### TASK STATEMENT:
Repeat the listing below line for line, exactly as shown.

☆ ☆ ☆ ☆

(* ===== verification/WtSpec.v ===== *)
(** * What the WebTransport half promises

    The two budgets of WtRun.v's runs and their theorems; then what the commands of a
    session do to a session that is gone, the answer to every request for a stream,
    and when a client closes its connection. *)
From S2P Require Import Prelude Ring Store StreamBuf SpscRing DgramBuf DgramTable.
From S2P Require Import StreamCtx WtState Bridge Alpn Callback World System Runs Teardown.
From S2P Require Import WtProto WtSession WtPath WtTx WtBudget WtRun.

Definition count_events (p : spsc_entry -> bool) (es : list spsc_entry) : Z :=
  lsum (λ e, c_bool (p e)) es.

(** ** A session ends once *)

Definition says_closed (s : Z) (e : spsc_entry) : bool :=
  evt_is (e_event_type e) SPSC_EVT_WT_SESSION_CLOSED && (e_stream_ctx e =? s).

(** 1 while the session is there and not closing. *)
Definition session_open (s : Z) (o : gmap Z wt_obj) : Z :=
  match o !! s with
  | Some (ObjSession x) => c_bool (ws_session_closing x =? 0)
  | _ => 0
  end.

Lemma session_open_nonneg s o : 0 <= session_open s o.
Proof. unfold session_open. repeat case_match; try lia; apply c_bool_nonneg. Qed.

Lemma session_open_insert s o p x : p <> s -> session_open s (<[p := x]> o) = session_open s o.
Proof. intros Hp. unfold session_open. by rewrite lookup_insert_ne. Qed.

Section closed.
Context (ev : env) (s : Z) (Hs : ∀ t os, ev_wt ev t os <> s).

#[export] Instance closed_budget : Budget ev.
Proof using Hs.
  refine {| cost := λ e, c_bool (says_closed s e); allow := λ o _, session_open s o;
            tracked := λ _, False |}.
  - intros e Hc _. unfold says_closed, evt_is. unfold entry_is in Hc.
    by rewrite (proj2 (Z.eqb_neq _ _) Hc).
  - intros. apply session_open_nonneg.
  - intros o _ p x x' E Hx. destruct (decide (p = s)) as [->|Hp]; [|by rewrite session_open_insert].
    unfold session_open. rewrite lookup_insert_eq, E. destruct Hx as [->|Hx]; [done|].
    rewrite (proj2 (Z.eqb_neq _ _) Hx). apply c_bool_nonneg.
  - intros o _ p. destruct (decide (p = s)) as [->|Hp].
    + unfold session_open at 1. rewrite lookup_delete_eq. apply session_open_nonneg.
    + unfold session_open. by rewrite lookup_delete_ne.
  - intros o _ t os x. by rewrite session_open_insert.
  - by intros t os [].
  - by intros [].
  - cbn. lia.
  - by intros tr c m st x' _ [].
  - intros o _ p x x' e E Hx Hx' Ht Hp. unfold says_closed, evt_is. unfold entry_is in Ht.
    rewrite Ht, Z.eqb_refl, Hp. cbn [andb]. destruct (Z.eqb_spec p s) as [->|Hne].
    + unfold session_open. rewrite lookup_insert_eq, E, Hx.
      by rewrite (proj2 (Z.eqb_neq _ _) Hx').
    + by rewrite session_open_insert.
  - intros o m m' st x x' e _ _ _ _ _ Ht _. unfold says_closed. unfold entry_is in Ht. by rewrite Ht.
Defined.
End closed.


(** ** A link is released once *)

Definition releases (l : Z) (e : spsc_entry) : bool :=
  evt_is (e_event_type e) SPSC_EVT_WT_STREAM_LINK_RELEASE && (e_data_buf e =? l).

(** The streams h3zero would hand the link [l] for. *)
Definition holders (l : Z) (m : gmap Z h3_stream) : gmap Z h3_stream :=
  filter (λ kv, hs_path_callback_ctx kv.2 = l) m.

(** h3zero never gives a stream a link it did not have. *)
Definition h3_keeps_link (ev : env) (l : Z) : Prop := ∀ tr c m st x',
  hm_streams (ev_h3 ev tr c m) !! st = Some x' -> hs_path_callback_ctx x' = l ->
  ∃ x, hm_streams m !! st = Some x ∧ hs_path_callback_ctx x = l.

Lemma holders_calm l m m' : calm (λ c, c = l) m m' -> dom (holders l m') ⊆ dom (holders l m).
Proof.
  intros Hc st. rewrite !elem_of_dom. intros [x' [E Hx]%map_lookup_filter_Some].
  destruct (Hc st x' E Hx) as (x & Ex & Hx2). exists x. apply map_lookup_filter_Some.
  cbn in *. split; [done|congruence].
Qed.

Lemma holders_le l m m' : calm (λ c, c = l) m m' ->
  Z.of_nat (size (holders l m')) <= Z.of_nat (size (holders l m)).
Proof.
  intros Hc. rewrite <- !(size_dom (D := gset Z)). apply inj_le, subseteq_size, holders_calm, Hc.
Qed.

(** A stream gives its link up. *)
Lemma holders_drop l m m' st x x' : l <> 0 -> m !! st = Some x -> calm (λ c, c = l) m m' ->
  hs_path_callback_ctx x = l -> hs_path_callback_ctx x' = 0 ->
  1 + Z.of_nat (size (holders l (<[st := x']> m'))) <= Z.of_nat (size (holders l m)).
Proof.
  intros Hl E Hc Hx Hx'. rewrite <- !(size_dom (D := gset Z)).
  assert (Hsub : dom (holders l (<[st := x']> m')) ⊆ dom (holders l m) ∖ {[st]}).
  { intros k. rewrite elem_of_difference, elem_of_singleton, elem_of_dom.
    intros [y [Ek Hy]%map_lookup_filter_Some]. cbn in Hy.
    apply lookup_insert_Some in Ek as [[<- <-]|[Hne Ek]]; [congruence|]. split; [|done].
    apply (holders_calm l m m' Hc), elem_of_dom. exists y. by apply map_lookup_filter_Some. }
  apply subseteq_size in Hsub. rewrite size_difference in Hsub.
  - rewrite size_singleton in Hsub.
    assert (Hpos : (0 < size (dom (holders l m) : gset Z))%nat); [|lia].
    destruct (size (dom (holders l m) : gset Z)) eqn:Ez; [|lia].
    apply size_empty_inv in Ez. exfalso. specialize (Ez st). rewrite elem_of_dom in Ez.
    apply (not_elem_of_empty (C := gset Z) st), Ez. exists x. by apply map_lookup_filter_Some.
  - apply singleton_subseteq_l, elem_of_dom. exists x. by apply map_lookup_filter_Some.
Qed.

Section release.
Context (ev : env) (l : Z) (Hl : l <> 0) (Hf : ∀ t os, ev_wt ev t os <> l).
Context (Hh : h3_keeps_link ev l).

#[export] Instance link_budget : Budget ev.
Proof using Hl Hf Hh.
  refine {| cost := λ e, c_bool (releases l e); allow := λ _ m, Z.of_nat (size (holders l m));
            tracked := λ c, c = l |}.
  - intros e _ Hr. unfold releases, evt_is. unfold entry_is in Hr.
    by rewrite (proj2 (Z.eqb_neq _ _) Hr).
  - lia.
  - cbn. lia.
  - cbn. lia.
  - cbn. lia.
  - exact Hf.
  - cbn. congruence.
  - intros _ m m' Hc. by apply holders_le.
  - intros tr c m st x' E Hx. destruct (Hh _ _ _ _ _ E Hx) as (x & Ex & Ex2). exists x. by rewrite Hx.
  - intros o m p x x' e _ _ _ Ht _. unfold releases. unfold entry_is in Ht. by rewrite Ht.
  - intros o m m' st x x' e E Hc _ Hx Hx' Ht Hb. unfold releases, evt_is. unfold entry_is in Ht.
    rewrite Ht, Z.eqb_refl, Hb. cbn [andb].
    destruct (Z.eqb_spec (hs_path_callback_ctx x) l) as [Hxl|Hne]; cbn [c_bool].
    + by apply holders_drop with x.
    + apply holders_le. intros k y. rewrite lookup_insert_Some. intros [[<- <-]|[_ Ek]] Hy.
      * cbn in Hy. congruence.
      * by apply Hc.
Defined.
End release.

☆ ☆ ☆ ☆

### RESPONSE FOR THIS EXERCISE:
(* ===== verification/WtSpec.v ===== *)
(** * What the WebTransport half promises

    The two budgets of WtRun.v's runs and their theorems; then what the commands of a
    session do to a session that is gone, the answer to every request for a stream,
    and when a client closes its connection. *)
From S2P Require Import Prelude Ring Store StreamBuf SpscRing DgramBuf DgramTable.
From S2P Require Import StreamCtx WtState Bridge Alpn Callback World System Runs Teardown.
From S2P Require Import WtProto WtSession WtPath WtTx WtBudget WtRun.

Definition count_events (p : spsc_entry -> bool) (es : list spsc_entry) : Z :=
  lsum (λ e, c_bool (p e)) es.

(** ** A session ends once *)

Definition says_closed (s : Z) (e : spsc_entry) : bool :=
  evt_is (e_event_type e) SPSC_EVT_WT_SESSION_CLOSED && (e_stream_ctx e =? s).

(** 1 while the session is there and not closing. *)
Definition session_open (s : Z) (o : gmap Z wt_obj) : Z :=
  match o !! s with
  | Some (ObjSession x) => c_bool (ws_session_closing x =? 0)
  | _ => 0
  end.

Lemma session_open_nonneg s o : 0 <= session_open s o.
Proof. unfold session_open. repeat case_match; try lia; apply c_bool_nonneg. Qed.

Lemma session_open_insert s o p x : p <> s -> session_open s (<[p := x]> o) = session_open s o.
Proof. intros Hp. unfold session_open. by rewrite lookup_insert_ne. Qed.

Section closed.
Context (ev : env) (s : Z) (Hs : ∀ t os, ev_wt ev t os <> s).

#[export] Instance closed_budget : Budget ev.
Proof using Hs.
  refine {| cost := λ e, c_bool (says_closed s e); allow := λ o _, session_open s o;
            tracked := λ _, False |}.
  - intros e Hc _. unfold says_closed, evt_is. unfold entry_is in Hc.
    by rewrite (proj2 (Z.eqb_neq _ _) Hc).
  - intros. apply session_open_nonneg.
  - intros o _ p x x' E Hx. destruct (decide (p = s)) as [->|Hp]; [|by rewrite session_open_insert].
    unfold session_open. rewrite lookup_insert_eq, E. destruct Hx as [->|Hx]; [done|].
    rewrite (proj2 (Z.eqb_neq _ _) Hx). apply c_bool_nonneg.
  - intros o _ p. destruct (decide (p = s)) as [->|Hp].
    + unfold session_open at 1. rewrite lookup_delete_eq. apply session_open_nonneg.
    + unfold session_open. by rewrite lookup_delete_ne.
  - intros o _ t os x. by rewrite session_open_insert.
  - by intros t os [].
  - by intros [].
  - cbn. lia.
  - by intros tr c m st x' _ [].
  - intros o _ p x x' e E Hx Hx' Ht Hp. unfold says_closed, evt_is. unfold entry_is in Ht.
    rewrite Ht, Z.eqb_refl, Hp. cbn [andb]. destruct (Z.eqb_spec p s) as [->|Hne].
    + unfold session_open. rewrite lookup_insert_eq, E, Hx.
      by rewrite (proj2 (Z.eqb_neq _ _) Hx').
    + by rewrite session_open_insert.
  - intros o m m' st x x' e _ _ _ _ _ Ht _. unfold says_closed. unfold entry_is in Ht. by rewrite Ht.
Defined.
End closed.


(** ** A link is released once *)

Definition releases (l : Z) (e : spsc_entry) : bool :=
  evt_is (e_event_type e) SPSC_EVT_WT_STREAM_LINK_RELEASE && (e_data_buf e =? l).

(** The streams h3zero would hand the link [l] for. *)
Definition holders (l : Z) (m : gmap Z h3_stream) : gmap Z h3_stream :=
  filter (λ kv, hs_path_callback_ctx kv.2 = l) m.

(** h3zero never gives a stream a link it did not have. *)
Definition h3_keeps_link (ev : env) (l : Z) : Prop := ∀ tr c m st x',
  hm_streams (ev_h3 ev tr c m) !! st = Some x' -> hs_path_callback_ctx x' = l ->
  ∃ x, hm_streams m !! st = Some x ∧ hs_path_callback_ctx x = l.

Lemma holders_calm l m m' : calm (λ c, c = l) m m' -> dom (holders l m') ⊆ dom (holders l m).
Proof.
  intros Hc st. rewrite !elem_of_dom. intros [x' [E Hx]%map_lookup_filter_Some].
  destruct (Hc st x' E Hx) as (x & Ex & Hx2). exists x. apply map_lookup_filter_Some.
  cbn in *. split; [done|congruence].
Qed.

Lemma holders_le l m m' : calm (λ c, c = l) m m' ->
  Z.of_nat (size (holders l m')) <= Z.of_nat (size (holders l m)).
Proof.
  intros Hc. rewrite <- !(size_dom (D := gset Z)). apply inj_le, subseteq_size, holders_calm, Hc.
Qed.

(** A stream gives its link up. *)
Lemma holders_drop l m m' st x x' : l <> 0 -> m !! st = Some x -> calm (λ c, c = l) m m' ->
  hs_path_callback_ctx x = l -> hs_path_callback_ctx x' = 0 ->
  1 + Z.of_nat (size (holders l (<[st := x']> m'))) <= Z.of_nat (size (holders l m)).
Proof.
  intros Hl E Hc Hx Hx'. rewrite <- !(size_dom (D := gset Z)).
  assert (Hsub : dom (holders l (<[st := x']> m')) ⊆ dom (holders l m) ∖ {[st]}).
  { intros k. rewrite elem_of_difference, elem_of_singleton, elem_of_dom.
    intros [y [Ek Hy]%map_lookup_filter_Some]. cbn in Hy.
    apply lookup_insert_Some in Ek as [[<- <-]|[Hne Ek]]; [congruence|]. split; [|done].
    apply (holders_calm l m m' Hc), elem_of_dom. exists y. by apply map_lookup_filter_Some. }
  apply subseteq_size in Hsub. rewrite size_difference in Hsub.
  - rewrite size_singleton in Hsub.
    assert (Hpos : (0 < size (dom (holders l m) : gset Z))%nat); [|lia].
    destruct (size (dom (holders l m) : gset Z)) eqn:Ez; [|lia].
    apply size_empty_inv in Ez. exfalso. specialize (Ez st). rewrite elem_of_dom in Ez.
    apply (not_elem_of_empty (C := gset Z) st), Ez. exists x. by apply map_lookup_filter_Some.
  - apply singleton_subseteq_l, elem_of_dom. exists x. by apply map_lookup_filter_Some.
Qed.

Section release.
Context (ev : env) (l : Z) (Hl : l <> 0) (Hf : ∀ t os, ev_wt ev t os <> l).
Context (Hh : h3_keeps_link ev l).

#[export] Instance link_budget : Budget ev.
Proof using Hl Hf Hh.
  refine {| cost := λ e, c_bool (releases l e); allow := λ _ m, Z.of_nat (size (holders l m));
            tracked := λ c, c = l |}.
  - intros e _ Hr. unfold releases, evt_is. unfold entry_is in Hr.
    by rewrite (proj2 (Z.eqb_neq _ _) Hr).
  - lia.
  - cbn. lia.
  - cbn. lia.
  - cbn. lia.
  - exact Hf.
  - cbn. congruence.
  - intros _ m m' Hc. by apply holders_le.
  - intros tr c m st x' E Hx. destruct (Hh _ _ _ _ _ E Hx) as (x & Ex & Ex2). exists x. by rewrite Hx.
  - intros o m p x x' e _ _ _ Ht _. unfold releases. unfold entry_is in Ht. by rewrite Ht.
  - intros o m m' st x x' e E Hc _ Hx Hx' Ht Hb. unfold releases, evt_is. unfold entry_is in Ht.
    rewrite Ht, Z.eqb_refl, Hb. cbn [andb].
    destruct (Z.eqb_spec (hs_path_callback_ctx x) l) as [Hxl|Hne]; cbn [c_bool].
    + by apply holders_drop with x.
    + apply holders_le. intros k y. rewrite lookup_insert_Some. intros [[<- <-]|[_ Ek]] Hy.
      * cbn in Hy. congruence.
      * by apply Hc.
Defined.
End release.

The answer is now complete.